Danny sat for an hour in a stairwell before he paged Dr. Gordon and asked for an emergency session. Gordon told Danny he’d be at his office as soon as he could. Danny beat Gordon there by twenty minutes and Gordon arrived to find Danny sitting on the floor outside the locked suite.
They went inside and Danny quickly unloaded on his doctor. He told him about the breakup with Vinny, which seemed like good news compared to what he’d learned from Fiona. Gordon just listened with the same passionless expression he always had.
“Do you feel your father had something to do with her death?” asked Gordon.
“He lied,” said Danny. “He covered up the death with a friend of his, a doctor. He consciously got another man to commit a felony.”
“That’s not an answer,” said Gordon calmly.
“My answer is no,” said Danny, “but that don’t change the fact that something is wrong. I’m going to find out why she died. He’s going to tell me, or I’ll—”
“What?” asked Gordon.
Danny calmed himself and let his grief subside. He loved his father and he would never do him any harm. Besides, Danny thought, Robert Cavanaugh could probably still take him.

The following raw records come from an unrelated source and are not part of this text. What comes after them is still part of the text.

(** [stack] has its back at the head. *)
Record VersionExprParser := { items : list VersionMatch; stack : list Z }.

Definition consume_ws (expr : bytes) : bytes :=
  (span (fun ch => existsb (Z.eqb ch) [chr " "; 9]) expr).2.
Definition consume_token (expr : bytes) (token : string) : option bytes :=
  if starts_with expr (str token) then Some (drop (length (str token)) expr) else None.
(** The terminators are ['('], [')'], ['&'], ['|'], ['!'], ['='], ['<'], ['>'],
    ['^'], ['~'], [','], space and tab. *)
Definition version_end : list Z := str "()&|!=<>^~, " ++ [9].
Definition consume_version (expr : bytes) (o : VersionOp) : VersionMatch * bytes :=
  let '(pat, rest) := span (fun ch => negb (existsb (Z.eqb ch) version_end)) expr in
  ({| op := o; pattern := pat; dest0 := 0; dest1 := 0 |}, rest).
Definition consume_op (expr : bytes) : VersionOp * bytes :=
  match consume_token expr "=" with Some e => (op_eq, e) | None =>
  match consume_token expr "!=" with Some e => (op_ne, e) | None =>
  match consume_token expr "<=" with Some e => (op_le, e) | None =>
  match consume_token expr "<" with Some e => (op_lt, e) | None =>
  match consume_token expr ">=" with Some e => (op_ge, e) | None =>
  match consume_token expr ">" with Some e => (op_gt, e) | None =>
  match consume_token expr "^" with Some e => (op_compat, e) | None =>
  match consume_token expr "~" with Some e => (op_patch, e) | None => (op_compat, expr)
  end end end end end end end end.

Definition branch_id (idx : Z) (pass : bool) : Z := - (idx * 2 + (if pass then 1 else 0)).
(** [*branch(idx)], and an assignment to it. *)
Definition branch (items : list VersionMatch) (idx : Z) : result Z :=
  match items !! Z.to_nat (- idx / 2) with
  | Some m => Ok (dest m (Z.odd idx))
  | None => Abort "out of range"
  end.
Definition branch_assign (items : list VersionMatch) (idx value : Z) : result (list VersionMatch) :=
  match items !! Z.to_nat (- idx / 2) with
  | Some m => Ok (<[Z.to_nat (- idx / 2) := set_dest m (Z.odd idx) value]> items)
  | None => Abort "out of range"
  end.
Definition branch_unify (items : list VersionMatch) (lhs rhs : Z) : result (list VersionMatch) := branch_assign items lhs rhs.
Definition branch_set (items : list VersionMatch) (src dest : Z) : result (list VersionMatch) := branch_assign items src dest.

Definition apply_binop (items : list VersionMatch) (op lhs rhs : Z) : result (list VersionMatch) :=
  let next := lhs + 1 in
  if (op =? and_) || (op =? comma) then
    items ← branch_unify items (branch_id lhs false) (branch_id rhs false);
    branch_set items (branch_id lhs true) next
  else if op =? or_ then
    items ← branch_unify items (branch_id lhs true) (branch_id rhs true);
    branch_set items (branch_id lhs false) next
  else Abort "Wrong binary op".

Definition pop_version (st : list Z) : result (Z * list Z) :=
  match st with result :: st => Ok (result, st) | [] => Abort "empty stack" end.

(** The loop of [pop_binop]: each iteration removes two elements. *)
Fixpoint pop_binop_loop (fuel : nat) (items : list VersionMatch) (st : list Z) (min top : Z) : result (Z * list VersionMatch * list Z) :=
  match fuel, st with
  | S fuel, op :: st' =>
      if min <=? op then
        '(prev, st'') ← pop_version st';
        items ← apply_binop items op prev top;
        pop_binop_loop fuel items st'' min top
      else Ok (top, items, st)
  | _, _ => Ok (top, items, st)
  end.
Definition pop_binop (p : VersionExprParser) (min : Z) : result (Z * VersionExprParser) :=
  '(top, st) ← pop_version (stack p);
  '(top, items, st) ← pop_binop_loop (length st) (items p) st min top;
  mret (top, {| items := items; stack := st |}).

Definition push (p : VersionExprParser) (v : Z) : VersionExprParser := {| items := items p; stack := v :: stack p |}.

Definition pop_group (p : VersionExprParser) : result (Z * VersionExprParser) :=
  '(result, p) ← pop_binop p comma;
  match stack p with
  | top :: st => if top =? group then mret (result, {| items := items p; stack := st |}) else Abort "Unexpected )"
  | [] => Abort "Unexpected )"
  end.

(** A binary operator: reduce, and push the operator. *)
Definition push_binop (p : VersionExprParser) (o : Z) : result VersionExprParser :=
  '(top, p) ← pop_binop p o; mret (push (push p top) o).

(** The two labels of [parse]. *)
Inductive label := VERSION | OPERATOR.
(* ===== verification/NativeKv.v ===== *)
(** * psibase: the database functions that services call

    The database imports of [NativeFunctions.cpp]: opening handles, passing them
    to another service, reading, writing and the resource accounting of writes.
    The state of one running service is [native]; the databases are storages
    ([Database]).  What a write does outside of this code is a parameter: the
    call of [Transact::kvNotify] ([notify]) and the validation of the packed rows
    of the native tables ([RowChecks]); packing a list of handles for the result
    buffer is one too. *)

From S2P Require Import Prelude BucketSet Database.

Definition isPrivileged : Z := Z.shiftl 1 0.
Definition isLocal : Z := Z.shiftl 1 63.

Record DbMode := { isSubjective : bool; isSync : bool; sockets : bool; verifyOnly : bool }.
Definition mode_transaction : DbMode := {| isSubjective := false; isSync := true; sockets := true; verifyOnly := false |}.
Definition mode_verify : DbMode := {| isSubjective := false; isSync := false; sockets := false; verifyOnly := true |}.
Definition mode_callback : DbMode := {| isSubjective := true; isSync := true; sockets := true; verifyOnly := false |}.
Definition mode_rpc : DbMode := {| isSubjective := true; isSync := false; sockets := true; verifyOnly := false |}.

(** The running service and the limits of the chain. *)
Record NativeContext := { codeNum : Z; flags : Z; dbMode : DbMode; maxKeySize : Z; maxValueSize : Z; maxHandles : Z }.

(** ** Resource deltas *)

Record KvResourceKey := { r_service : Z; r_db : Z }.
#[export] Instance KvResourceKey_eq_dec : EqDecision KvResourceKey.
Proof. solve_decision. Defined.
Definition resource_compare (a b : KvResourceKey) : comparison :=
  then_compare (r_service a ?= r_service b) (r_db a ?= r_db b).
Record KvResourceDelta := { records : Z; keyBytes : Z; valueBytes : Z }.
Definition no_delta : KvResourceDelta := {| records := 0; keyBytes := 0; valueBytes := 0 |}.
Definition i64 (z : Z) : Z := to_signed 64 (u64 z).
Definition add_to_delta (d : KvResourceDelta) (r k v : Z) : KvResourceDelta :=
  {| records := i64 (records d + r); keyBytes := i64 (keyBytes d + k); valueBytes := i64 (valueBytes d + v) |}.

Abbreviation KvResourceMap := (list (KvResourceKey * KvResourceDelta)).

(** [std::ranges::lower_bound]: the first entry whose key is not less. *)
Fixpoint lower_bound (deltas : KvResourceMap) (key : KvResourceKey) : nat :=
  match deltas with
  | [] => 0
  | e :: deltas => match resource_compare e.1 key with Lt => S (lower_bound deltas key) | _ => 0 end
  end.
(** The map, with a new entry if there is none at or after [key], and the
    position of the entry that [getDelta] returns. *)
Definition getDelta (deltas : KvResourceMap) (key : KvResourceKey) : KvResourceMap * nat :=
  let pos := lower_bound deltas key in
  if (pos =? length deltas)%nat then (deltas ++ [(key, no_delta)], pos) else (deltas, pos).
Definition charge (deltas : KvResourceMap) (key : KvResourceKey) (r k v : Z) : KvResourceMap :=
  let '(deltas, pos) := getDelta deltas key in
  alter (fun e => (e.1, add_to_delta e.2 r k v)) pos deltas.
Lemma lower_bound_stands t k : exists it, ix_lower_bound s ix t k = Ok it /\ stands s P sec (lle (P ++ to_key t k)) it.
Proof using Hreads. apply found_stands. Qed.
Lemma upper_bound_stands t k : keys_are_bytes s -> has_type t k = true ->
  exists it, ix_upper_bound s ix t k = Ok it /\ stands s P sec (after (P ++ to_key t k)) it.
Proof using Hreads.
  intros Hb Ht. unfold ix_upper_bound. pose proof (next_prefix_spec (to_key t k) (to_key_bytes t k Ht)) as Hn.
  change (ix_key ix t k) with (P ++ to_key t k). destruct (next_prefix _ _) as [key|].
  - destruct Hn as [[c ->] Hn]. destruct (found_stands c) as (it & -> & Hit). exists it. split; [done|].
    eapply stands_ext; [|exact Hit]. intros k' Hk' _. apply Hn. by apply Hb.
  - destruct end_stands as (it & -> & _ & Hit). exists it. split; [done|]. eapply stands_ext; [|exact Hit].
    intros k' Hk' Hp. symmetry. apply Hn; [by apply Hb|done].
Qed.
End index.

Lemma upward_lle a : upward (lle a).
Proof. intros x y Hxy Ha. by eapply lle_trans. Qed.
Lemma upward_after a : upward (after a).
Proof.
  intros x y Hxy [Ha Hp]%andb_prop. apply andb_true_iff. split; [by eapply lle_trans|]. apply negb_true_iff.
  destruct (has_prefix a y) eqn:Ey; [|done].
  apply has_prefix_app in Ey as [c ->]. apply negb_true_iff in Hp. rewrite <- Hp. symmetry. apply has_prefix_app.
  apply (lle_between a [] c); [by rewrite app_nil_r|done].
Qed.
Lemma upward_beyond k : upward (fun k' => negb (lle k' k)).
Proof.
  intros x y Hxy Hx. apply negb_true_iff in Hx. apply negb_true_iff. destruct (lle y k) eqn:E; [|done].
  by rewrite (lle_trans _ _ _ Hxy E) in Hx.
Qed.
End scan.
(* ===== verification/Times.v ===== *)
(** * Time points and their text

    [format_system_time] and [parse_system_time] of [libraries/psio/src/chrono.cpp], the
    JSON of a [std::chrono] time point in [psio/chrono.hpp], and the time points of a
    schema ([TimePointImpl] in [libraries/psio/src/schema.cpp]).

    [std::chrono::days] counts in a type that the standard library chooses: 64 bits in
    the one the native programs are built with, [int] in the one of WebAssembly.  The
    flag [rep64] says which, since the product [count() * 86400] is computed in it. *)

From S2P Require Import Prelude ToKey Fracpack FracpackRead FracpackSafe Text.

(** ** The calendar of [std::chrono] *)

Record year_month_day := { year : Z; month : Z; day : Z }.

(** [sys_days(year / month / day)]: the days since 1970-01-01 in the proleptic Gregorian
    calendar, counted in eras of 400 years that begin in March. *)
Definition day_of_era (yoe m d : Z) : Z :=
  let doy := (153 * (if 2 <? m then m - 3 else m + 9) + 2) / 5 + d - 1 in
  yoe * 365 + yoe / 4 - yoe / 100 + doy.
Definition sys_days (c : year_month_day) : Z :=
  let y := if month c <=? 2 then year c - 1 else year c in
  y / 400 * 146097 + day_of_era (y mod 400) (month c) (day c) - 719468.

(** [year_month_day{sys_days}]. *)
Definition year_of_era (doe : Z) : Z := (doe - doe / 1460 + doe / 36524 - doe / 146096) / 365.
Definition march_date (yoe doy : Z) : year_month_day :=
  let mp := (5 * doy + 2) / 153 in
  let m := if mp <? 10 then mp + 3 else mp - 9 in
  {| year := if m <=? 2 then yoe + 1 else yoe; month := m; day := doy - (153 * mp + 2) / 5 + 1 |}.
Definition era_date (doe : Z) : year_month_day :=
  let yoe := year_of_era doe in
  march_date yoe (doe - (365 * yoe + yoe / 4 - yoe / 100)).
Definition date_of_days (days : Z) : year_month_day :=
  let z := days + 719468 in
  let c := era_date (z mod 146097) in
  {| year := year c + z / 146097 * 400; month := month c; day := day c |}.

(** ** Formatting *)

Definition append_uint (value : Z) (digits : nat) : bytes := last_digits digits (u64 value).

Definition format_system_time (sec subsec : Z) (digits : nat) : bytes :=
  let sd := sec / 86400 in
  let ymd := date_of_days sd in
  let time := sec - sd * 86400 in
  append_uint (year ymd) 4 ++ chr "-" :: append_uint (month ymd) 2 ++ chr "-" :: append_uint (day ymd) 2 ++
  chr "T" :: append_uint (time / 3600 mod 60) 2 ++ chr ":" :: append_uint (time / 60 mod 60) 2 ++
  chr ":" :: append_uint (time mod 60) 2 ++
  (match digits with O => [] | _ => chr "." :: append_uint subsec digits end) ++ [chr "Z"].

(** ** Parsing *)

(** A text is rejected ([return false]), or parsed; or a signed product overflows, which
    C++ leaves undefined. *)
Inductive parsed (A : Type) :=
| Rejected
| Overflowed
| Parsed (x : A).
Arguments Rejected {A}.
Arguments Overflowed {A}.
Arguments Parsed {A} x.
#[export] Instance parsed_ret : MRet parsed := @Parsed.
#[export] Instance parsed_bind : MBind parsed := fun A B f r =>
  match r with Rejected => Rejected | Overflowed => Overflowed | Parsed x => f x end.
Definition reject_if (b : bool) : parsed unit := if b then Rejected else Parsed tt.

(** The lambdas: what they return, what they leave in their argument, and the text that
    is left. *)
Fixpoint parse_uint_loop (digits : nat) (s : bytes) (result : Z) : bool * Z * bytes :=
  match digits, s with
  | O, _ => (true, result, s)
  | S digits, c :: rest =>
      if is_digit c then parse_uint_loop digits rest (u32 (result * 10 + c - chr "0")) else (false, result, s)
  | S _, [] => (false, result, s)
  end.
Definition parse_uint (s : bytes) (digits : nat) : bool * Z * bytes :=
  if (length s <? digits)%nat then (false, 0, s)
  else match parse_uint_loop digits s 0 with
       | (true, result, rest) => (true, result, rest)
       | (false, result, _) => (false, result, s)
       end.
Definition parse_char (s : bytes) (ch : Z) : bool * bytes :=
  match s with c :: rest => if c =? ch then (true, rest) else (false, s) | [] => (false, s) end.
Definition parse_str (s m : bytes) : bool * bytes :=
  if bool_decide (take (length m) s = m) then (true, drop (length m) s) else (false, s).

Definition need_uint (s : bytes) (digits : nat) : parsed (Z * bytes) :=
  let '(ok, v, s) := parse_uint s digits in if ok then Parsed (v, s) else Rejected.
Definition need_char (s : bytes) (ch : Z) : parsed bytes :=
  let '(ok, s) := parse_char s ch in if ok then Parsed s else Rejected.

Definition days_in_month : list Z := [31; 29; 31; 30; 31; 30; 31; 31; 30; 31; 30; 31].
Definition days_in (m : Z) : Z := nth (Z.to_nat (m - 1)) days_in_month 0.
Definition bad_leap_day (y m d : Z) : bool :=
  (m =? 2) && (d =? 29) && (negb (y mod 4 =? 0) || (y mod 100 =? 0) && negb (y mod 400 =? 0)).

(** [count() * 86400 + h * 3600 + min * 60 + sec]: when [days] counts in [int], the
    product is an [int] and the sum an unsigned number of 32 bits. *)
Definition total_seconds (rep64 : bool) (days h min sec : Z) : parsed Z :=
  if rep64 then Parsed (days * 86400 + h * 3600 + min * 60 + sec)
  else if in_range (- 2 ^ 31) (2 ^ 31 - 1) (days * 86400) then Parsed (u32 (days * 86400 + h * 3600 + min * 60 + sec))
  else Overflowed.

Fixpoint parse_nsec (s : bytes) (nsec scale : Z) : Z * bytes :=
  match s with
  | c :: rest => if is_digit c then parse_nsec rest (u32 (nsec + scale * (c - chr "0"))) (scale / 10) else (nsec, s)
  | [] => (nsec, s)
  end.
Definition parse_subsec (s : bytes) : Z * bytes :=
  let '(dot, s) := parse_char s (chr ".") in
  let '(point, s) := if dot then (true, s) else parse_char s (chr ",") in
  if point then parse_nsec s 0 100000000 else (0, s).

Definition parse_offset (s : bytes) : parsed (Z * Z * bytes) :=
  '(h, s) ← need_uint s 2;
  let '(has_sep, s) := parse_char s (chr ":") in
  let '(has_min, min, s) := parse_uint s 2 in
  reject_if (has_sep && negb has_min) ;;
  reject_if ((14 <? h) || (59 <? min)) ;;
  Parsed (h, min, s).

(** The code of the minus sign U+2212 in UTF-8. *)
Definition minus_sign : bytes := [226; 136; 146].
Definition parse_zone (s : bytes) (result : Z) : parsed (Z * bytes) :=
  let '(z, s) := parse_char s (chr "Z") in
  if z then Parsed (result, s)
  else
    let '(plus, s) := parse_char s (chr "+") in
    if plus then
      '(h, min, s) ← parse_offset s;
      Parsed (result - (h * 60 + min) * 60, s)
    else
      let '(minus, s) := parse_char s (chr "-") in
      let '(minus, s) := if minus then (true, s) else parse_str s minus_sign in
      if minus then
        '(h, min, s) ← parse_offset s;
        reject_if ((h =? 0) && (min =? 0)) ;;
        Parsed (result + (h * 60 + min) * 60, s)
      else Rejected.

(** The date and the time, as numbers. *)
Record civil := { y : Z; m : Z; d : Z; h : Z; min : Z; sec : Z }.
Definition parse_civil (s : bytes) : parsed (civil * bytes) :=
  '(y, s) ← need_uint s 4;
  s ← need_char s (chr "-");
  '(m, s) ← need_uint s 2;
  s ← need_char s (chr "-");
  '(d, s) ← need_uint s 2;
  s ← need_char s (chr "T");
  '(h, s) ← need_uint s 2;
  s ← need_char s (chr ":");
  '(min, s) ← need_uint s 2;
  s ← need_char s (chr ":");
  '(sec, s) ← need_uint s 2;
  Parsed ({| y := y; m := m; d := d; h := h; min := min; sec := sec |}, s).

(** The checks of their ranges; a leap second is read as the second before. *)
Definition check_civil (c : civil) : parsed civil :=
  reject_if ((m c <? 1) || (12 <? m c)) ;;
  reject_if ((d c <? 1) || (days_in (m c) <? d c)) ;;
  reject_if (bad_leap_day (y c) (m c) (d c)) ;;
  reject_if ((24 <? h c) || (59 <? min c) || (60 <? sec c)) ;;
  Parsed {| y := y c; m := m c; d := d c; h := h c; min := min c; sec := if sec c =? 60 then 59 else sec c |}.

Definition parse_system_time (rep64 : bool) (s : bytes) : parsed (Z * Z) :=
  '(c, s) ← parse_civil s;
  c ← check_civil c;
  result ← total_seconds rep64 (sys_days {| year := y c; month := m c; day := d c |}) (h c) (min c) (sec c);
  let '(nsec, s) := parse_subsec s in
  reject_if ((h c =? 24) && (negb (min c =? 0) || negb (sec c =? 0) || negb (nsec =? 0))) ;;
  '(result, s) ← parse_zone s result;
  match s with [] => Parsed (result, nsec) | _ => Rejected end.

(** ** The JSON of a time point with the period [1 / den] *)

Fixpoint ratio_frac_loop (fuel : nat) (result : nat) (D : Z) : nat :=
  match fuel with
  | O => 6%nat
  | S fuel =>
      if D =? 1 then result
      else if D mod 10 =? 0 then ratio_frac_loop fuel (S result) (D / 10)
      else if D mod 5 =? 0 then ratio_frac_loop fuel (S result) (D / 5)
      else if D mod 2 =? 0 then ratio_frac_loop fuel (S result) (D / 2)
      else 6%nat
  end.
Definition ratio_frac_digits (D : Z) : nat := ratio_frac_loop 19 0 D.

Definition time_point_to_json (den t : Z) : bytes :=
  let sec := t / den in
  let subsec := t - sec * den in
  let digits := ratio_frac_digits den in
  format_system_time sec (Z.quot (subsec * 10 ^ Z.of_nat digits) den) digits.
Definition time_point_from_json (rep64 : bool) (den : Z) (s : bytes) : parsed Z :=
  '(sec, nsec) ← parse_system_time rep64 s;
  Parsed (sec * den + Z.quot (nsec * den) (10 ^ 9)).

(** ** The time points of a schema: an integer of [bits] bits *)

Definition int_bytes (bits : Z) : nat := Z.to_nat ((bits + 7) / 8).

(** The number of the bytes [raw], extended with its sign. *)
Definition raw_value (isSigned : bool) (bits raw : Z) : result Z :=
  if isSigned && Z.testbit raw (bits - 1) then
    if bits =? 64 then Ok (to_signed 64 raw)
    else Ok (to_signed 64 (Z.lor raw (u64 (Z.lnot (2 ^ bits - 1)))))
  else check (negb (Z.testbit raw 63)) "Time point out of range" ;; mret raw.

Definition split_seconds (digits : nat) (value : Z) : Z * Z :=
  let divisor := 10 ^ Z.of_nat digits in
  let subsec := Z.rem value divisor in
  let sec := Z.quot value divisor in
  if subsec <? 0 then (sec - 1, subsec + divisor) else (sec, subsec).

(** The text and what follows the number, or nothing ([return false]) when the input is
    too short. *)
Definition frac2json (isSigned : bool) (bits : Z) (digits : nat) (src : bytes) : result (option (bytes * bytes)) :=
  if (length src <? int_bytes bits)%nat then mret None
  else
    value ← raw_value isSigned bits (of_le (take (int_bytes bits) src));
    let '(sec, subsec) := split_seconds digits value in
    mret (Some (format_system_time sec subsec digits, drop (int_bytes bits) src)).

Fixpoint divide10 (n : nat) (v : Z) : Z := match n with O => v | S n => divide10 n (Z.quot v 10) end.
Definition subsec_of (digits : nat) (nsec : Z) : Z :=
  if (digits <? 9)%nat then divide10 (9 - digits) nsec else nsec * 10 ^ Z.of_nat (digits - 9).

Definition json2frac (rep64 isSigned : bool) (bits : Z) (digits : nat) (s : bytes) : parsed (result bytes) :=
  match parse_system_time rep64 s with
  | Rejected => Parsed (Abort "Invalid time point")
  | Overflowed => Overflowed
  | Parsed (sec, nsec) =>
      let value := sec * 10 ^ Z.of_nat digits + subsec_of digits nsec in
      if negb (in_range (- 2 ^ 63) (2 ^ 63 - 1) value) then Overflowed
      else Parsed (
        check (isSigned || (0 <=? value)) "Time point out of range" ;;
        (if bits <? 64 then
           let extra := Z.shiftr value bits in
           check ((extra =? 0) || (extra =? -1)) "Time point out of range"
         else mret tt) ;;
        check (bits <=? 64) "Integer types larger than 64 bits not supported" ;;
        mret (le_bytes (int_bytes bits) (u64 value)))
  end.

(** ** Texts *)

Definition sys_ns (s : bytes) : parsed Z := time_point_from_json true (10 ^ 9) s.

Example text_zones :
  map sys_ns [str "2024-11-18T12:34:56.789012345Z"; str "2024-11-18T12:34:56.7890123456789Z";
              str "2024-11-18T12:34:56.789012345+0000"; str "2024-11-18T12:34:56.789012345-01:23";
              str "2024-11-18T12:34:56.789012345+0123"; str "2024-11-18T24:00:00.000Z"; str "2016-12-31T23:59:60Z"] =
  [Parsed 1731933296789012345; Parsed 1731933296789012345; Parsed 1731933296789012345; Parsed 1731938276789012345;
   Parsed 1731928316789012345; Parsed 1731974400000000000; Parsed 1483228799000000000].
Proof. vm_compute. reflexivity. Qed.
Example text_rejected :
  Forall (fun s => parse_system_time true s = Rejected)
    [str "2024-13-18T12:34:56Z"; str "2024-00-18T12:34:56Z"; str "2023-04-31T12:34:56Z"; str "2024-12-32T12:34:56Z";
     str "2023-02-29T12:34:56Z"; str "1900-02-29T12:34:56Z"; str "2024-11-18T24:01:00Z"; str "2024-11-18T24:00:00.1Z";
     str "2024-11-18T00:00:00+010"; str "2024-11-18T00:00:00-010"; str "2024-11-18T00:00:00+01:"; str "2024-11-18T00:00:00-00"].
Proof. repeat constructor; vm_compute; reflexivity. Qed.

“I just need to know the truth,” said Danny. “All of it. My father was in that house punishing himself each day and there has to be a reason for it. A man doesn’t do that kind of thing unless he’s got sin in his heart. I know, believe me, I know.”
“You think interrogating your father will make you feel better?” Gordon asked. Danny got the feeling that this question was more for Gordon than it was for himself.
“My mother is gone. I’m never going to see her again.” Danny took a long pause, fighting all the things he was feeling. “I have to know why.”
Danny shifted in the chair and felt like a child in the principal’s office. Gordon knew every embarrassing thing in his life, and now he knew his mother might have been killed and his father involved in some kind of cover-up. Danny knew there was a doctor-patient privilege, but he always wondered if it was kept.
“My life is falling apart,” said Danny. “My father…Vinny…and I’m no closer to catching the killer of the Bakers and Olittah Reese than I was yesterday. I got nothing. Asking my father what really happened is all I have right now.”
Gordon put down his pad and looked directly at Danny, something that suggested he was no longer his doctor at this moment.
“Do you think that your problem with Vinny is the same as your concerns about your father?”
“How?” asked Danny urgently and with a little anger in his voice. “How are those two things the same?”
“You have to find that out,” said Gordon. “All I know is you seem to be drawing from the same pool of emotions for both problems. You’ve reacted to the loss of your mother and Vinny in the same manner.”
Danny didn’t argue with Gordon. He was a smart man and had helped him immensely since he’d started coming to him. Gordon was trying to be objective, to lead him to what he thought the problem was.
“I can see that, I think,” said Danny. “They are so much alike, those two. I was the only one who could see it.”
“If that’s the case, then how does that make you feel about talking to your father?”
“Like it’s maybe the place to begin to solve all of my problems,” said Danny.
“Normally, I would never ask a patient to explore these matters without supervision, but I confess that this is new to me, and you—” Gordon stopped as if he were trying to choose his words carefully. “—you’re a unique man.”
Danny talked for a few more minutes then left Gordon’s office. He stepped out of the office complex into the coolness of the night air. He had been with the doctor for a long time and night had fallen. Danny was thinking that he’d faced many dangerous situations in his life, but nothing seemed as frightening as the prospect of knowing what had driven his mother to her death.